Data Preprocessing. The target variable we used in our model was the binary classification of whether the previous investment was successful or not successful (0 indicating if it was not successful, 1 indicating if it was successful). The features used were the application type, the affiliated sector of the industry (independent, company sponsored, family/parent, national, regional, and other), government organization classification, what the funding was going to be used for, organization type (trust, association, co-operative, corporation), orgnaization income, and the amount of money the organization is requesting. Name, identification number, special considerations (a binary column of 0-organization did not have special considerations, and 1-the organization had special considerations), and organization activity status were removed from analyses in order to enhance the accuracy of the model. We binned the applications types and government organization classifications to include an 'other' category in order to condense the data to enhance the accuracy. Infrequent types of applications and government classifications were assigned to the 'other' category.
Compiling, Training, and Evaluating the Model. We used a deep neural net model for analysis. Data were split into training and test sets for pattern recognition, scaled appropriately, and then passed through the deep neural net. Within the neural net, we used three layers with 80 neurons in the first layer, 30 neurons in the second layer, and 1 neuron in the final output layer. We applied the relu activation function to the first two layers and the sigmoid function to the last layer. After fitting and compiling the model, we achieved an accuracy of 72.26%. As our target is 75.0% accuracy, we optimized the model by employing various techniques.
Optimizing. First, we decreased the number of epochs (number of times the data were processed) from 100 to 50. Second, we dropped irrelevant columns such as EIN, name, special considerations, and organization activity. Third, we increased the 'other' category to include more application types and classifications. Last, we increased the number of neurons from 80 to 100 in the first layer and 30 to 50 neurons in the second layer. As a result, we achieved an accuracy of 72.27%.

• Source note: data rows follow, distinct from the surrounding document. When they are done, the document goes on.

Lemma advances_refresh now io : advances io (on_conn (refresh_peer_activity true now) io).
Proof. apply advances_on_conn; apply refresh_kept. Qed.

Lemma advances_heartbeat now payload io : advances io (handle_heartbeat now payload io).2.
Proof.
  rewrite heartbeat_echoed. destruct (_ =? 8); [|done].
  set (io1 := on_conn _ io). transitivity io1; [apply advances_refresh|].
  pose proof (advances_send_here (frame_bytes (108, payload)) io1) as H.
  destruct (send_here _ _) as [[] io2]; cbn [snd] in *; [done|]. etrans; [exact H|apply advances_close].
Qed.

Lemma advances_event_rest events io : advances io (handle_event_rest true events io).
Proof.
  unfold handle_event_rest.
  set (r := if has events EPOLLOUT then write_to_socket true io else (true, io)).
  assert (Hr : advances io r.2) by (unfold r; destruct (has events EPOLLOUT); [apply advances_write|done]).
  destruct r as [ok io']; cbn [snd] in Hr. etrans; [exact Hr|].
  case_test E; [apply advances_close|]. case_test E'; [apply advances_close|]. apply advances_rearm.
Qed.

Lemma advances_task now t io : advances io (run_task now t io).
Proof.
  destruct t; cbn [run_task].
  - apply advances_send_in_loop.
  - apply advances_close.
  - unfold check_timeout_in_loop. cbn [negb]. branches. apply advances_close.
  - unfold connect_established. cbn [negb]. case_test E; [done|]. case_test E'; [done|].
    pose proof (advances_epoll BASE_EVENTS io) as H. destruct (epoll_ctl _ io) as [[] io'] eqn:Hio; cbn [snd] in H.
    + etrans; [exact H|]. to_prop.
      assert (Hs : state_ (io_conn io') = CS.Connecting).
      { unfold epoll_ctl in Hio. by destruct (io_epoll io) as [|[]]; simplify_eq. }
      split; unfold io_stage; cbn; rewrite ?Hs; [cbn; lia|by left|done..].
    + etrans; [exact H|apply advances_close].
  - unfold connect_destroyed. cbn [negb]. case_test E; [done|].
    set (io1 := if registered_ (io_conn io) then _ else io).
    assert (H1 : advances io io1) by (unfold io1; destruct (registered_ _); [|done];
      etrans; [apply (advances_watch 0)|by apply advances_on_conn]).
    etrans; [exact H1|]. unfold on_conn. cbn.
    assert (Hc : ∀ c, read_buffer_ (close_connection c) = read_buffer_ c)
      by (intros c; unfold close_connection; by destruct (close_ c)).
    split; cbn; [|by left|by rewrite Hc, clear_read|done].
    unfold io_stage. cbn. destruct (state_ (io_conn io1)); cbn; lia.
Qed.

(** ** What one message queues *)

Lemma split_frame_inv bs type payload rest :
  split_frame bs = Frame type payload rest →
  bs = frame_bytes (type, payload) ++ rest ∧ frame_ok (type, payload).
Proof.
  unfold split_frame. intros H. branches_in H. to_prop.
  set (len := be_value (take 4 bs)) in *. unfold MIN_FRAME_LENGTH, MAX_FRAME_LENGTH, TYPE_FIELD_SIZE in *.
  assert (Hlen : Z.of_nat (length bs) = zlen bs) by done.
  assert (Ht : zlen (take (Z.to_nat (len - 2)) (drop 6 bs)) = len - 2)
    by (unfold zlen in *; rewrite length_take, length_drop; lia).
  unfold frame_bytes, frame_ok. cbn [fst snd]. rewrite Ht. split.
  - replace (2 + (len - 2)) with len by lia.
    assert (H4 : be_bytes 4 len = take 4 bs).
    { rewrite <- (be_bytes_value (take 4 bs)). f_equal. rewrite length_take. unfold zlen in *. lia. }
    assert (H2 : be_bytes 2 (be_value (take 2 (drop 4 bs))) = take 2 (drop 4 bs)).
    { rewrite <- (be_bytes_value (take 2 (drop 4 bs))) at 2. f_equal. rewrite length_take, length_drop. unfold zlen in *. lia. }
    rewrite H4, H2, <- !(assoc_L (++)). replace (Z.to_nat (len + 4)) with (6 + Z.to_nat (len - 2))%nat by lia.
    rewrite <- (drop_drop bs (Z.to_nat (len - 2)) 6), (take_drop (Z.to_nat (len - 2))).
    by rewrite <- (drop_drop bs 2 4 : _ = drop 6 bs), (take_drop 2), take_drop.
  - split; [|unfold MAX_FRAME_LENGTH, TYPE_FIELD_SIZE; lia].
    pose proof (be_value_range (take 2 (drop 4 bs))) as Hr. unfold u16_range.
    assert (Hl : zlen (take 2 (drop 4 bs)) = 2) by (unfold zlen in *; rewrite length_take, length_drop; lia).
    rewrite Hl in Hr. exact Hr.
Qed.

Lemma frames_of_app xs ys : frames_of (xs ++ ys) = frames_of xs ++ frames_of ys.
Proof. apply omap_app. Qed.

Lemma frames_of_cons f posted : frames_of (posted_frame f :: posted) = f :: frames_of posted.
Proof. by destruct f. Qed.

Lemma frames_of_frames fs : frames_of (posted_frame <$> fs) = fs.
Proof. unfold frames_of. induction fs as [|[] fs IH]; cbn; [done|]. by rewrite IH. Qed.

Lemma frames_of_reports io io' : frames_of (reports io io') = [].
Proof. unfold frames_of, reports. by induction (_ - _)%nat. Qed.

Lemma closes_of_app xs ys : closes_of (xs ++ ys) = (closes_of xs + closes_of ys)%nat.
Proof. unfold closes_of. by rewrite filter_app, length_app. Qed.

Lemma closes_of_frames fs : closes_of (posted_frame <$> fs) = 0%nat.
Proof. unfold closes_of. induction fs; [done|]. cbn [fmap list_fmap]. by rewrite filter_cons_False. Qed.

Lemma closes_of_reports io io' : closes_of (reports io io') = (io_close_calls io' - io_close_calls io)%nat.
Proof. unfold closes_of, reports. induction (_ - _)%nat as [|n IH]; [done|]. cbn [replicate]. by rewrite filter_cons_True, length_cons, IH. Qed.

(** Without a close report there are only frames. *)
Lemma no_closes posted : closes_of posted = 0%nat → posted = posted_frame <$> frames_of posted.
Proof.
  induction posted as [|[type payload|] posted IH]; intros H; [done|..]; unfold closes_of in H.
  - rewrite filter_cons_False in H by done. cbn. f_equal. by apply IH.
  - by rewrite filter_cons_True in H.
Qed.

Figure 1. Accuracy score of the initial model.
Figure 2. Accuracy score of the optimized model.
Our model possesses reasonable accuracy with an accuracy score of 72.38% (i.e., the model is able to predict a successful investment 72.38% of the time). Given the moderate performance of the model, it is recommended that the model be used to assist with funding decisions after careful examination of the organizations' background information and financial histories.